What you are asked to do → Every line with "doubles" in it should be copied from the data.

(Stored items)
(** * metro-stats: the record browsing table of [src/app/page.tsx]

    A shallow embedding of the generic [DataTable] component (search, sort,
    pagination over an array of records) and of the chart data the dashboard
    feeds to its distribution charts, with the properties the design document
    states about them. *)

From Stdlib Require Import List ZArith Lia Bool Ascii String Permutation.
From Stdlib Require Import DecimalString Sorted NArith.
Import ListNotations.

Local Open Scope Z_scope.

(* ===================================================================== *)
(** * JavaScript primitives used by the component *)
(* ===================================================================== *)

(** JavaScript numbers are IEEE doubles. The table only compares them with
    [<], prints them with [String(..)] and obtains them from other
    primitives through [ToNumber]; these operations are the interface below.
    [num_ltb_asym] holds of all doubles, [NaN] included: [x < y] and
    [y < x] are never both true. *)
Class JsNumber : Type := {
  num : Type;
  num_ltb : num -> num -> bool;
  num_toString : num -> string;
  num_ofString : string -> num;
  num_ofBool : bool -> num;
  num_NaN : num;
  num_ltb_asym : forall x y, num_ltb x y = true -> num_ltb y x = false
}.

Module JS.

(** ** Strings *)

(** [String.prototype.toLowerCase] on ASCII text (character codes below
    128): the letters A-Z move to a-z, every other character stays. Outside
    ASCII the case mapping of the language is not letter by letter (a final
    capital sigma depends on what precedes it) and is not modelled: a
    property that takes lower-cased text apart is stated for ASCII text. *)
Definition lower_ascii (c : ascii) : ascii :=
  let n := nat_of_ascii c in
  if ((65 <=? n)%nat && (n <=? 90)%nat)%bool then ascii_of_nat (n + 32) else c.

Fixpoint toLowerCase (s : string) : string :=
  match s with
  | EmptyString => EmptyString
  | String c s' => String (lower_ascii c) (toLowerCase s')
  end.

Response to this exercise →
(** JavaScript numbers are IEEE doubles. The table only compares them with
    [num_ltb_asym] holds of all doubles, [NaN] included: [x < y] and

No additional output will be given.